- [WORK ORDER]:
Your response should consist of every record, exactly as given.

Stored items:

(* ===== verification/Dispatcher.v ===== *)
(** * The extension dispatcher
      ([packages/extensions/src/index.ts], [system-extension-inventory.ts], the
      aggregate status of [canonical-store.ts])

    Installs, updates, uninstalls, archives, restores and force-deletes of every kind
    of extension go through one dispatcher.  It gates each operation, calls the
    handler of the kind, and keeps the manifest table in step: an install first
    ensures one row, and takes it back when the install does not finish.

    Handlers, hooks, the tables of agents and the audit log are functions the
    dispatcher is given, over a state of which it owns the manifest table and reads
    the install journal.  A call of the lifecycle primitive is one step: each makes
    at most one write of the table.  Installs and force-deletes hold a lock per
    package; interleavings with the operations that hold it only inside their
    handlers are not modelled, nor are the texts of errors, warnings and the
    registration of handlers. *)

From S2P Require Import Prelude Json Spec Extensions Closure ExtensionLifecycle RequiredInProd Crash InstallBatch.
Open Scope Z_scope.

(** ** State and parameters *)

Section state.
Context {X : Type}.

(** [ds_ext] is everything else: the tables of the kinds, registries in memory. *)
Record DispatchState := {
  ds_store : ExtensionStore; ds_journal : string → option string → option string; ds_ext : X
}.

- [SOLUTION]:
(* ===== verification/Dispatcher.v ===== *)
(** * The extension dispatcher
      ([packages/extensions/src/index.ts], [system-extension-inventory.ts], the
      aggregate status of [canonical-store.ts])

    Installs, updates, uninstalls, archives, restores and force-deletes of every kind
    of extension go through one dispatcher.  It gates each operation, calls the
    handler of the kind, and keeps the manifest table in step: an install first
    ensures one row, and takes it back when the install does not finish.

    Handlers, hooks, the tables of agents and the audit log are functions the
    dispatcher is given, over a state of which it owns the manifest table and reads
    the install journal.  A call of the lifecycle primitive is one step: each makes
    at most one write of the table.  Installs and force-deletes hold a lock per
    package; interleavings with the operations that hold it only inside their
    handlers are not modelled, nor are the texts of errors, warnings and the
    registration of handlers. *)

From S2P Require Import Prelude Json Spec Extensions Closure ExtensionLifecycle RequiredInProd Crash InstallBatch.
Open Scope Z_scope.

(** ** State and parameters *)

Section state.
Context {X : Type}.

(** [ds_ext] is everything else: the tables of the kinds, registries in memory. *)
Record DispatchState := {
  ds_store : ExtensionStore; ds_journal : string → option string → option string; ds_ext : X
}.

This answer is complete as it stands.